PROLOGUE
Un jour
Un jour le diable vint sur terre,
Un jour le diable vint sur terre
Pour surveiller ses intérêts,
Il a tout vu le diable,
Il a tout entendu.
Et après avoir tout vu,
Après avoir tout entendu,
Il est retourné chez lui, là-bas;
Et là-bas, on avait fait un grand banquet,
À la fin du banquet, il s'est levé le diable,
Il a prononcé un discours:
Ça va
Il y a toujours un peu partout
Des feux illuminant la terre
Ça va
Les hommes s'amusent comme des fous
Au dangereux jeu de la guerre
Ça va
Les trains déraillent avec fracas
Parce que des gars pleins d'idéal
Mettent des bombes sur les voies
Ça fait des morts originales
Ça fait des morts sans confession
Des confessions sans rémission
Ça va
Rien ne se vend mais tout s'achète
L'honneur et même la sainteté
Ça va
Les États se muent en cachette
En anonymes sociétés
Ça va
Les grands s'arrachent les dollars
Venus du pays des enfants
L'Europe répète l'Avare
Dans un décor de mil neuf cent
Ça fait des morts d'inanition
Et l'inanition des nations
Ça va
Les hommes, ils en ont tant vu
Que leurs yeux sont devenus gris
Ça va
Et l'on ne chante même plus
Dans toutes les rues de Paris
Ça va
On traite les braves de fous
Et les poètes de nigauds
Mais dans les journaux de partout
Tous les salauds ont leur photo
Ça fait mal aux honnêtes gens
Et rire les malhonnêtes gens
Ça va, ça va, ça va, ça va
Ça va, le diable, fut chantée dès 1954 par Juliette Gréco,
bien qu’elle fût, selon elle, strictement «inchantable». C’était une sorte de défi.

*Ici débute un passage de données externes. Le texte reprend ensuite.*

(** ** Properties *)
Section properties.
Context `{memory} `{byte_queue Q}.
Import hlen_packet frames.

(** One call of [hlen_packet::decode_packets] on a buffer that holds any number of framed
    messages and the beginning of another (a length read by an earlier call counting as pending)
    returns the first [size] of them, in order and byte for byte; it says TLP_TRY_AGAIN exactly
    when complete messages are left, and what it leaves pending is precisely the rest. *)
Theorem hlen_decode_delivers msgs tail d (q : Q) size :
  Forall (ok_msg (bq_capacity q)) msgs -> incomplete (bq_capacity q) tail -> wf_dec d q ->
  pending d q = concat (map frame msgs) ++ tail -> 0 <= size ->
  exists d' q' packs,
    decode_packets d q size = Ok (d', q', packs,
      if (Z.to_nat size <? length msgs)%nat then E_TLP_TRY_AGAIN else OK)
    /\ map packet.data packs = take (Z.to_nat size) msgs
    /\ wf_dec d' q' /\ bq_capacity q' = bq_capacity q
    /\ pending d' q' = concat (map frame (drop (Z.to_nat size) msgs)) ++ tail.
Proof.
  intros Hm Ht W P Hs.
  destruct (decode_spec (bq_capacity q) msgs tail d q size Hm Ht W eq_refl P Hs)
    as (d' & q' & packs & E & F & W' & C' & P'). exists d', q', packs.
  split; [exact E|]. split; [|auto]. clear -F.
  induction F as [|p m ps ms (_ & Hd & _) _ IH]; [done|]. cbn. by rewrite Hd, IH.
Qed.

(** C27: framing is transparent: the frames that [encode] makes of non-empty packets, sent as one
    byte stream and received in chunks cut anywhere, are decoded to packets with exactly the
    data sent, in order, nothing being left over, as long as the receive buffer has room for a
    frame and a chunk. *)
Theorem hlen_stream_roundtrip ps os chunks (q : Q) size :
  Forall packet.wf ps -> Forall (fun p => ok_msg (bq_capacity q) (packet.data p)) ps ->
  Forall2 (fun p o => encode p = Ok (OK, Some o)) ps os ->
  bq_wf q -> bq_contents q = [] -> 0 < size ->
  concat chunks = concat (map packet.data os) ->
  Forall (fun c => 0 < zlen c <= bq_capacity q
                   /\ Forall (fun p => 4 + zlen (packet.data p) + zlen c <= bq_capacity q) ps) chunks ->
  exists d' q' packs, feed hlen_packet.make q chunks size = Ok (d', q', packs)
    /\ map packet.data packs = map packet.data ps /\ pending d' q' = [].
Proof.
  intros Wp Hp He Wq Hq Hs Hc Hch. set (msgs := map packet.data ps).
  assert (Hmsgs : Forall (ok_msg (bq_capacity q)) msgs) by (by apply Forall_map).
  assert (Ho : map packet.data os = map frame msgs).
  { unfold msgs. clear - Wp Hp He. revert Wp Hp. induction He as [|p o ps os E _ IH]; intros Wp Hp; [done|].
    apply Forall_cons in Wp as [W Wp]. apply Forall_cons in Hp as [Hm Hp]. cbn. rewrite IH by done.
    pose proof (ok_msg_u32 _ _ Hm) as Hu. destruct Hm as [_ Hm].
    destruct (encode_frame p W ltac:(lia) Hu) as [(o' & E' & _ & D)|E']; [|congruence].
    f_equal. congruence. }
  rewrite Ho in Hc. pose proof (bq_bound q Wq) as Hb.
  assert (Hbytes : Forall (Forall byte_ok) chunks).
  { apply Forall_concat. rewrite Hc. apply Forall_concat, Forall_map.
    eapply Forall_impl; [exact Hmsgs|]. intros m Hm. by apply (frame_bytes (bq_capacity q)). }
  destruct (feed_spec (bq_capacity q) size (proj1 Hb) Hs chunks msgs hlen_packet.make q Hmsgs)
    as (d' & q' & packs & E & F & _ & P); [| done | | | | |].
  - split; [done | rewrite Hq; constructor | done].
  - unfold pending. cbn. rewrite Hq. exists [0], (frame [0]). split; [|done].
    split; [repeat constructor; done|]. unfold zlen, packet.MAX_RIGHT_CAPACITY. simpl. lia.
  - unfold pending. cbn. by rewrite Hq.
  - left. unfold pending. cbn. done.
  - apply Forall_forall. intros c Hin. rewrite Forall_forall in Hbytes, Hch.
    destruct (Hch c Hin) as [Hz Hps]. split; [by apply Hbytes|]. do 2 (split; [lia|]).
    intros m Hm. unfold msgs in Hm. apply list_elem_of_fmap in Hm as (p & -> & Hp1).
    rewrite Forall_forall in Hps. by apply Hps.
  - exists d', q', packs. split; [done|]. split; [|done]. fold msgs. clear -F.
    induction F as [|p m ps' ms (_ & Hd & _) _ IH]; [done|]. cbn. by rewrite Hd, IH.
Qed.

(** What a length from the network can do to the decoder: a zero length fails an assertion;
    a length above the capacity of the buffer reports a broken connection, the four bytes being
    consumed and no packet returned. *)
Theorem hlen_decode_bad_length d (q : Q) v rest size :
  wf_dec d q -> m_parse_state d = S_READ_LEN -> is_u32 v ->
  bq_contents q = bytes_helper.write_u32 v ++ rest ->
  (v = 0 -> decode_packets d q size = Fault AssertFailed)
  /\ (bq_capacity q < v -> exists q', decode_packets d q size
        = Ok (mk S_READ_LEN v, q', [], E_TLP_SOCKET_BROKEN) /\ bq_contents q' = rest).
Proof.
  intros [W B S'] Hst Hv E. unfold decode_packets. cbn [decode_loop]. rewrite Hst.
  pose proof (try_read_T_spec 4 q W B ltac:(lia)) as HT. rewrite E, zlen_app in HT.
  assert (Hz : zlen (bytes_helper.write_u32 v) = 4) by (unfold zlen; by rewrite header_len).
  rewrite Hz in HT. rewrite (proj2 (Z.ltb_ge _ _)) in HT by (pose proof (zlen_nonneg rest); lia).
  destruct HT as (q' & ER & W' & C' & D'). rewrite ER. res_simpl.
  rewrite take_app_length' by (by rewrite header_len).
  rewrite drop_app_length' in D' by (by rewrite header_len). rewrite header_val by done.
  split; intros Hc.
  - subst v. done.
  - pose proof (bq_bound q W). rewrite (proj2 (Z.ltb_lt 0 v)) by lia. res_simpl.
    rewrite (proj2 (Z.ltb_lt (bq_capacity q') v)) by (rewrite C'; lia). by exists q'.
Qed.

Lemma stream_loop fuel : forall cbc (q : Q) arrives size,
  bq_wf q -> 0 < cbc < 4294967296 -> bq_contents q <> [] -> zlen arrives < size ->
  (length (bq_contents q) < fuel)%nat ->
  exists q' packs, stream.decode_loop fuel cbc q arrives size = Ok (q', arrives ++ packs)
    /\ bq_wf q' /\ concat (map packet.data packs) ++ bq_contents q' = bq_contents q
    /\ Forall (fun p => packet.wf p /\ 0 < zlen (packet.data p) <= stream.WAWO_STREAM_PIECE_MAX) packs
    /\ (bq_contents q' = [] \/ zlen (arrives ++ packs) = size).
Proof.
  induction fuel as [|fuel IH]; intros cbc q arrives size W Hcbc Hne Ha Hf; [lia|].
  cbn [stream.decode_loop]. cbv zeta. set (ps := if _ <? cbc then _ else cbc).
  assert (Hps : 0 < ps <= stream.WAWO_STREAM_PIECE_MAX).
  { unfold ps, stream.WAWO_STREAM_PIECE_MAX. destruct (Z.ltb_spec (1024 * 128) cbc); lia. }
  unfold stream.WAWO_STREAM_PIECE_MAX in Hps.
  destruct (bq_read_spec q ps true W ltac:(range_lia)) as (q' & ER & W' & C' & D').
  assert (Hc0 : 0 < zlen (bq_contents q)).
  { destruct (bq_contents q); [done|]. unfold zlen. simpl. lia. }
  assert (Hzt : zlen (take (Z.to_nat ps) (bq_contents q)) = Z.min ps (zlen (bq_contents q)))
    by (unfold zlen; rewrite length_take; lia).
  destruct (fill_packet ps (take (Z.to_nat ps) (bq_contents q))) as (p0 & p & E0 & E1 & Hp);
    [unfold packet.MAX_RIGHT_CAPACITY; lia | lia |].
  rewrite E0. res_simpl. rewrite ER. res_simpl. rewrite (proj2 (Z.leb_le _ ps)) by lia. res_simpl.
  rewrite <- Hzt, E1. res_simpl. rewrite (proj2 (Z.ltb_lt (zlen arrives) size)) by done. res_simpl.
  rewrite bq_count_spec by done. destruct Hp as (Wp & Dp & _).
  assert (HF : packet.wf p /\ 0 < zlen (packet.data p) <= stream.WAWO_STREAM_PIECE_MAX)
    by (rewrite Dp, Hzt; unfold stream.WAWO_STREAM_PIECE_MAX; split; [done | lia]).
  destruct (Z.ltb_spec 0 (zlen (bq_contents q'))) as [H0'|H0'];
    [destruct (Z.ltb_spec (zlen (arrives ++ [p])) size) as [Hlt|Hge]|]; cbn [andb].
  - destruct (IH cbc q' (arrives ++ [p]) size) as (q2 & packs & E & W2 & P2 & F2 & S2); [done | done | | done | |].
    { intros E. rewrite E in H0'. done. }
    { rewrite D', length_drop. unfold zlen in Hc0. lia. }
    rewrite E, <- app_assoc. exists q2, (p :: packs). cbn [app].
    split; [done|]. split; [done|]. split; [cbn [map concat]; rewrite <- app_assoc, P2, D', Dp;
      apply take_drop|]. split; [by constructor|]. rewrite <- app_assoc in S2. exact S2.
  - exists q', [p]. split; [done|]. split; [done|].
    split; [cbn [map concat]; rewrite app_nil_r, D', Dp; apply take_drop|].
    split; [by constructor|]. right. rewrite zlen_app in *. change (zlen [p]) with 1 in *. lia.
  - exists q', [p]. split; [done|]. split; [done|].
    split; [cbn [map concat]; rewrite app_nil_r, D', Dp; apply take_drop|].
    split; [by constructor|]. left. destruct (bq_contents q'); [done|]. unfold zlen in H0'. simpl in H0'. lia.
Qed.

(** [stream::decode_packets] hands over the buffered bytes unchanged and in order, in
    non-empty pieces of at most 128 KiB; it stops when the buffer is empty or [size] pieces are
    out, and says TLP_TRY_AGAIN exactly when bytes are left. *)
Theorem stream_decode_delivers (q : Q) size : bq_wf q -> 0 < size ->
  exists q' packs ec, stream.decode_packets q size = Ok (q', packs, ec)
    /\ bq_wf q' /\ concat (map packet.data packs) ++ bq_contents q' = bq_contents q
    /\ Forall (fun p => packet.wf p /\ 0 < zlen (packet.data p) <= stream.WAWO_STREAM_PIECE_MAX) packs
    /\ (bq_contents q' = [] /\ ec = OK \/ zlen packs = size /\ bq_contents q' <> [] /\ ec = E_TLP_TRY_AGAIN).
Proof.
  intros W Hs. unfold stream.decode_packets. rewrite bq_count_spec by done.
  destruct (bq_contents q) as [|b l] eqn:E.
  - exists q, [], OK. rewrite E. split; [done|]. split; [done|]. split; [done|].
    split; [constructor | by left].
  - rewrite <- E. assert (Hc0 : 0 < zlen (bq_contents q)) by (rewrite E; unfold zlen; simpl; lia).
    rewrite (proj2 (Z.eqb_neq _ _)) by lia.
    pose proof (bq_bound q W). pose proof (bq_fits q W).
    destruct (stream_loop (S (Z.to_nat (zlen (bq_contents q)))) (zlen (bq_contents q)) q [] size)
      as (q' & packs & EL & W' & P & F & St); [done | lia | by rewrite E | done | unfold zlen; lia |].
    rewrite EL. res_simpl. cbn [app] in *. rewrite bq_count_spec by done. do 3 eexists.
    split; [done|]. split; [done|]. split; [done|]. split; [done|].
    destruct (bq_contents q') as [|b' l']; [by left|]. right.
    destruct St as [St|St]; [done|]. done.
Qed.
End properties.

(** ** Witnesses *)
Section witnesses.
Import hlen_packet frames.

Definition tlp_ring (bytes : list Z) : bytes_ringbuffer.t :=
  bytes_ringbuffer.mk 2049 0 (zlen bytes) (bytes ++ replicate (2049 - length bytes) 0).

Lemma tlp_ring_wf bytes : (length bytes < 2049)%nat -> bytes_ringbuffer.wf (tlp_ring bytes).
Proof.
  intros L. unfold tlp_ring. constructor; cbn; unfold zlen.
  - unfold bytes_ringbuffer.MAX_RING_BUFFER_SIZE. lia.
  - lia.
  - lia.
  - rewrite length_app, length_replicate. lia.
Qed.

Lemma tlp_ring_contents bytes : bytes_ringbuffer.contents (tlp_ring bytes) = bytes.
Proof.
  unfold tlp_ring, bytes_ringbuffer.contents. cbn.
  rewrite (proj2 (Z.leb_le 0 _)) by apply zlen_nonneg. rewrite Z.sub_0_r. by apply slice_app_l.
Qed.

Lemma sample_incomplete : incomplete 2048 [].
Proof.
  exists [0], (frame [0]). split; [|done]. split; [repeat constructor; done|].
  vm_compute. intuition discriminate.
Qed.

Lemma hlen_decode_delivers_witness :
  exists d' q' packs,
    decode_packets hlen_packet.make (tlp_ring [0; 0; 0; 2; 7; 8; 0; 0; 0; 1; 9]) 1
    = Ok (d', q', packs, E_TLP_TRY_AGAIN) /\ map packet.data packs = [[7; 8]]
    /\ pending d' q' = [0; 0; 0; 1; 9].
Proof.
  assert (W : bytes_ringbuffer.wf (tlp_ring [0; 0; 0; 2; 7; 8; 0; 0; 0; 1; 9]))
    by (apply tlp_ring_wf; cbn [length]; lia).
  destruct (hlen_decode_delivers [[7; 8]; [9]] [] hlen_packet.make
    (tlp_ring [0; 0; 0; 2; 7; 8; 0; 0; 0; 1; 9]) 1) as (d' & q' & packs & E & D & _ & _ & P).
  - repeat constructor; vm_compute; intuition discriminate.
  - exact sample_incomplete.
  - split; [exact W | | done]. cbn. rewrite tlp_ring_contents.
    repeat constructor; vm_compute; intuition discriminate.
  - unfold pending. cbn. rewrite tlp_ring_contents. reflexivity.
  - done.
  - exists d', q', packs. split; [exact E|]. split; [exact D | exact P].
Defined.

Definition sample_framed : packet.t :=
  packet.mk (replicate 124 0 ++ [0; 0; 0; 3; 1; 2; 3] ++ replicate 253 0) 128 124 256 131.

Lemma hlen_stream_roundtrip_witness :
  exists d' q' packs,
    feed hlen_packet.make (tlp_ring []) [[0; 0]; [0; 3; 1]; [2; 3]] 5 = Ok (d', q', packs)
    /\ map packet.data packs = [[1; 2; 3]] /\ pending d' q' = [].
Proof.
  apply (hlen_stream_roundtrip [sample_packet] [sample_framed] [[0; 0]; [0; 3; 1]; [2; 3]]
    (tlp_ring []) 5).
  - repeat constructor; apply sample_packet_wf.
  - repeat constructor; vm_compute; intuition discriminate.
  - constructor; [reflexivity | constructor].
  - apply tlp_ring_wf. cbn [length]. lia.
  - apply tlp_ring_contents.
  - done.
  - reflexivity.
  - repeat constructor; vm_compute; intuition discriminate.
Defined.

Elle rappelle souvent l’émotion qui la saisit quand cet inconnu, maigre et dégingandé, débarqua chez elle,
timide, la guitare à la main, pour la lui chanter.
Elle la chanta lors de son premier récital à l’Olympia. Jacques lui en fut «éternellement reconnaissant».
On ne croirait pas aujourd’hui que cela fût possible, mais la chanson fut interdite sur les antennes publiques en Belgique.